A distributed system is one in which the failure of a computer you didn’t even know existed can render your own computer unusable.
— Leslie Lamport
What I find the most interesting about this definition is the idea that, when using distributed systems, things can be happening without you having any knowledge of them, whatsoever. In Lamport’s definition, this means that something can go wrong (part of the system can fail), but you (as the users) may not even know it.
But what I think is really at the heart of this idea is the fact that a distributed system hides things from you.
We know that distributed systems, by definition, involve multiple machines/processes/resources (called nodes), which may be located in different places altogether. However, when working with a distributed system, everything seems to appear as one cohesive unit. In other words, even though we, the user, might be interacting with several nodes at once, to us it doesn’t appear that way at all. Instead, it likely feels like we are dealing with a single system, or a single machine/process.
For example, when we order something off of a web-based ecommerce platform, we may actually be fetching data from one node, sending data to another node, and awaiting a response from another node, which, in turn, could very well be relying on three other nodes for something or the other! To us, the end user, everything might feel seamless, as though we are simply interacting with a single website or platform. But in reality, there are actually many nodes working together to make these processes appear as though they are a single unit.

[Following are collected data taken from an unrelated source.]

Section spec.
Context (junk : Z → list Z → list Z) (junk_block : Z → list Z).
Context (Hjunk : ∀ n name, length (junk n name) = 30%nat ∧ bytes (junk n name)).
Context (Hblock : ∀ n, block_buf (junk_block n)).

Lemma matches_dirent t t' n :
  nonzero t → nonzero t' → (length t ≤ 29)%nat → (length t' ≤ 29)%nat → u16 n ≠ 0 →
  matches (t' ++ [0]) (new_dirent junk n t) = bool_decide (t' = t).
Proof using.
  intros Ht Ht' Hl Hl' Hn. unfold matches, new_dirent. cbn [de_inum de_name].
  rewrite (proj2 (Z.eqb_neq _ _)) by done. cbn [negb andb].
  destruct (strncmp_spec t' t [] (drop (length t + 1) (junk n t)) 30 Ht' Ht) as (r & -> & Hr).
  rewrite !take_ge in Hr by lia. apply bool_decide_ext. split; [intros [= ->]; by apply Hr|].
  intros ->. f_equal. by apply Hr.
Qed.

(** What a child of a directory is. *)
Definition child_is (s : mkfs) (path : list Z) (p : Z) (nm : list Z) (h : host) (n : Z) : Prop :=
  match h with
  | HFile (Some data) => file_is s n data
  | HDir _ d' => ∃ sub, MkfsDir n (join path nm) (dots junk n p ++ sub) ∈ dirs s ∧ children junk s (join path nm) n d' sub
  | _ => False
  end.

Lemma child_inum s path p nm h n : minv s → child_is s path p nm h n → 1 ≤ n < freeinode s.
Proof using.
  intros [I D]. destruct h as [[data|]|o d'| |]; cbn; try done.
  - by intros [_ [? _]].
  - intros (sub & Hin & _). pose proof (do_each _ D) as HD. rewrite Forall_forall in HD. apply (HD _ Hin).
Qed.

Lemma dir_find_child s path p d es nm h :
  minv s → stageable path d → children junk s path p d es → host_entry d nm = Some h → stored_kind h = true →
  ∃ k n, dir_find es (nm ++ [0]) = Some (k, new_dirent junk n nm) ∧ child_is s path p nm h n.
Proof using.
  intros Hs. revert es. induction d as [|name g rest IH _] using hostdir_ind'; intros es Hst Hc He Hk; [done|].
  cbn [host_entry stageable children] in *. destruct (skipped name) eqn:Esk; cbn [negb] in *.
  { rewrite andb_false_r in He. by apply IH; [apply Hst|..]. }
  rewrite andb_true_r in He. destruct Hst as [Hg Hst]. pose proof (io_next _ (proj1 Hs)).
  assert (Hcase : ∀ n es', es = new_dirent junk n name :: es' → name_ok name → name ∉ host_names rest →
    child_is s path p name g n → children junk s path p rest es' →
    ∃ k m, dir_find es (nm ++ [0]) = Some (k, new_dirent junk m nm) ∧ child_is s path p nm h m).
  { intros n es' -> (_ & Hl & Hnz & _) Hnot Hch Hrest. pose proof (child_inum _ _ _ _ _ _ Hs Hch).
    assert (u16 n ≠ 0) by (unfold u16; rewrite Z.mod_small; lia). case_bool_decide as E.
    - subst nm. injection He as ->. exists 0%nat, n. split; [|done]. unfold dir_find. cbn.
      rewrite decide_True; [done|]. rewrite matches_dirent by (done || lia). by apply bool_decide_true.
    - destruct (IH es' Hst Hrest He Hk) as (k & m & Hf & Hm). exists (S k), m. split; [|done]. unfold dir_find. cbn.
      rewrite decide_False.
      + unfold dir_find in Hf. by rewrite Hf.
      + destruct (host_entry_name _ _ _ He Hk) as [Hin _]. destruct (stageable_names _ _ _ Hst Hin) as (_ & Hl' & Hnz' & _).
        rewrite matches_dirent by (done || lia). rewrite bool_decide_false by congruence. done. }
  destruct g as [[data|]|[] d'| |]; try done.
  - destruct Hg as (? & ? & ? & _). destruct Hc as (n & es' & E & Hf & Hr). by apply (Hcase n es').
  - destruct Hg as (? & ? & ? & _). destruct Hc as (n & sub & es' & E & Hin & Hsub & Hr). apply (Hcase n es'); try done. by exists sub.
  - case_bool_decide; [|by apply IH]. by injection He as <-.
Qed.

(** ** Path resolution on the image *)

Lemma next_unmounted t x nm : num_mounts t = 0 → next t (on_disk t) x nm = lookup_in t (on_disk t) x nm.
Proof using.
  intros Hm. assert (Hno : ∀ f, mounted t f = None) by (intros f; unfold mounted; by rewrite Hm).
  unfold next, go_up. rewrite Hno. cbn. destruct (_ && _); cbn; destruct (lookup_in _ _ _ _) as [y|]; cbn; try done;
    unfold go_down; by rewrite Hno.
Qed.

Section resolve.
Context (s0 s1 s : mkfs) (F : finished s0 s1 s) (t : fs) (d : Z) (H : holds_image t d (image s)).
Context (H32 : freeinode s ≤ 32).
Context (Hm : ∀ n nm, nm ≠ [46; 46] → next t (on_disk t) (d, n) nm = lookup_in t (on_disk t) (d, n) nm).

Lemma lookup_child n path pp h es nm g :
  MkfsDir n path (dots junk n pp ++ es) ∈ dirs s0 → stageable path h → children junk s0 path n h es →
  host_entry h nm = Some g → stored_kind g = true →
  ∃ m, is_dir (on_disk t) (d, n) = true ∧ lookup_in t (on_disk t) (d, n) nm = Some (d, m) ∧ child_is s0 path n nm g m.
Proof using F H H32.
  intros Hin Hst Hc He Hk. pose proof (fn_minv _ _ _ F) as Hs. pose proof Hs as [I D].
  rewrite (fn_next _ _ _ F) in H32. pose proof (io_next _ I).
  pose proof (do_each _ D) as HD. rewrite Forall_forall in HD. destruct (HD _ Hin) as [Hn _ [_ Hes]]. cbn [md_inum entries] in *.
  destruct (fin_dir s0 s1 s F t d H _ Hin) as (Ht & Ec & _); [cbn; lia|]. cbn [md_inum entries] in Ht, Ec.
  destruct (dir_find_child s0 path n h es nm g Hs Hst Hc He Hk) as (k & m & Hf & Hch). exists m.
  destruct (host_entry_name _ _ _ He Hk) as [Hnm Hsk]. destruct (stageable_names _ _ _ Hst Hnm) as (_ & Hl & Hnz & _).
  assert (Hdir : is_dir (on_disk t) (d, n) = true) by (unfold is_dir; cbn [fst snd]; by rewrite Ht).
  split; [done|]. split; [|done]. unfold lookup_in. rewrite Hdir. cbn [fst snd]. rewrite Ec.
  assert (Hok : Forall dirent_ok (dots junk n pp ++ es)) by (eapply Forall_impl; [exact Hes|]; by intros e []).
  rewrite (proj1 (dirents_dir_bytes _ Hok)).
  unfold dir_find. rewrite list_find_app_r; [unfold dir_find in Hf; rewrite Hf; cbn [fmap option_fmap option_map prod_map snd]|].
  - do 2 f_equal. cbn. pose proof (child_inum _ _ _ _ _ _ Hs Hch). apply Z.mod_small. lia.
  - apply list_find_None. apply Forall_app in Hes as [Hdots _]. unfold skipped in Hsk. apply orb_false_iff in Hsk as [E1 E2].
    apply bool_decide_eq_false in E1, E2. unfold dots in *.
    apply Forall_cons in Hdots as [[_ D1] [[_ D2] _]%Forall_cons]. cbn [new_dirent de_inum] in D1, D2.
    assert (nonzero [46] ∧ nonzero [46; 46]) as [? ?] by (split; repeat constructor; lia).
    repeat constructor; rewrite matches_dirent by (done || cbn; lia); by rewrite bool_decide_false.
Qed.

This is a common concept in distributed systems, and is known as distribution transparency. A distributed system that is made up of autonomous nodes but presents itself as a single system is known as a system that is transparent.
The transparency of a system is a major factor when it comes to designing a distributed system. Ultimately, transparency is responsible for determining the ways in which the nodes of a system will work together. In other words, the way in which a distributed system handles transparency shows us how, exactly, the system hides its “distribution” from the end user, appearing instead as as one cohesive system (that is not distributed).
But what does it mean to hide the “distribution” of a distributed system?
Well, if we think of a distributed system as a bunch of various nodes that are dispersed and scattered about — but are working together — then we can deduce that there could be various things to “hide” here. For example, transparency could hide the fact that a system could be processing data across various nodes. It could also hide the fact that data could live and be stored across many nodes, which are also working together.
No matter the exact way(s) in which a system actually achieves this, the ultimate goal of distributed transparency is to create the illusion that the system is not a bunch of disparate parts (various nodes) but rather one whole (a single system). It is important to note that this illusion — the transparency of the system — is not only created for the end users of a system, but also for programmers using a system, as well as any potential applications that may be occasionally reaching out the system to use it.
Now that we understand the goal behind designing a transparent system, let’s dive into what that actually looks like in practice.
When designing or observing a distributed system, there are different ways to approach the problem of transparency. Mostly, it has to do with what behavior about a system we’re aiming to “hide”, so to speak. Depending on the way that a system is architected, some “pieces” of the system may be easier to disguise as a “whole” than other parts. This will start to become more and more evident as we start looking into the different forms of transparency in a distributed system. So, let’s get started!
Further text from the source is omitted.